• RECORDS SUPPLIED:
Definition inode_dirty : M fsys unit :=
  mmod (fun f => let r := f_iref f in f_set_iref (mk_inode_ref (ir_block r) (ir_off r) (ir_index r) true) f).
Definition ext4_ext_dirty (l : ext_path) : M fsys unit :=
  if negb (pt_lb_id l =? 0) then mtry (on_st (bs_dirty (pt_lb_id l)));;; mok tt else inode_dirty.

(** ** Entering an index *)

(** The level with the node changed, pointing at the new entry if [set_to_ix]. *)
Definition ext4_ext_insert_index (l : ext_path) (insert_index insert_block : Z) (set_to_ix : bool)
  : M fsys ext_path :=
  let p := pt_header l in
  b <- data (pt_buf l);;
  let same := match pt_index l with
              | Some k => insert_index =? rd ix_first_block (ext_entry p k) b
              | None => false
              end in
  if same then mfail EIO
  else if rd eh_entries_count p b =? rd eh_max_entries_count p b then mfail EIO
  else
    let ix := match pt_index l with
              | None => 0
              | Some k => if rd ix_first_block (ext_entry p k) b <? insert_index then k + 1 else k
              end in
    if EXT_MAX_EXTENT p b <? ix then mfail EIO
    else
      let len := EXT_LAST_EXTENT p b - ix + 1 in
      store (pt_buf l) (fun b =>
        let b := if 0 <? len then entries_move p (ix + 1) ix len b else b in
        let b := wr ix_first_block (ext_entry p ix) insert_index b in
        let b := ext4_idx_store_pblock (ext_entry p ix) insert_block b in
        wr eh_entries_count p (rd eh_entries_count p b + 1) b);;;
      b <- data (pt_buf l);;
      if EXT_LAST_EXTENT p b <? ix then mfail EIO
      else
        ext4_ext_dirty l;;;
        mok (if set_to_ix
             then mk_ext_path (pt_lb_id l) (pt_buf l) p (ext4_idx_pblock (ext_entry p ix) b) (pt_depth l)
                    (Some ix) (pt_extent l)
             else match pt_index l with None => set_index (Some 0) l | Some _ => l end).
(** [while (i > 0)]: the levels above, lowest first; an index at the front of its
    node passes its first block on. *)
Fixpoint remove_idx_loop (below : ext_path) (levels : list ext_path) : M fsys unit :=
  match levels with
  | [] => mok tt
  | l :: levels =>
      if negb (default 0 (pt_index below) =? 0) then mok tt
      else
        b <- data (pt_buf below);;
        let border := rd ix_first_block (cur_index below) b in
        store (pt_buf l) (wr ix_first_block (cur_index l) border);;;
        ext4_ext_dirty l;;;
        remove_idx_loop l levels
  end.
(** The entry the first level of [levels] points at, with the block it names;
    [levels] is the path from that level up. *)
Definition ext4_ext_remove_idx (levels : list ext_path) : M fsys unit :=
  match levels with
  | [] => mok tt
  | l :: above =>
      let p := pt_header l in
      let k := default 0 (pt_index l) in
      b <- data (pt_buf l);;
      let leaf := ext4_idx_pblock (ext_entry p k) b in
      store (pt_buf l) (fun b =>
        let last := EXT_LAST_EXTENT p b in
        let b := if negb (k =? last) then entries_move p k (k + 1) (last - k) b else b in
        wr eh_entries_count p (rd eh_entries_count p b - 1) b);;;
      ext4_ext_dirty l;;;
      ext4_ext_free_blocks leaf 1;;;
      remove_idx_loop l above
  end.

• PROBLEM DETAILS: Scan the records above for the word "mfail" and return every line where it occurs.

• RESPONSE AREA:
  if same then mfail EIO
  else if rd eh_entries_count p b =? rd eh_max_entries_count p b then mfail EIO
    if EXT_MAX_EXTENT p b <? ix then mfail EIO
      if EXT_LAST_EXTENT p b <? ix then mfail EIO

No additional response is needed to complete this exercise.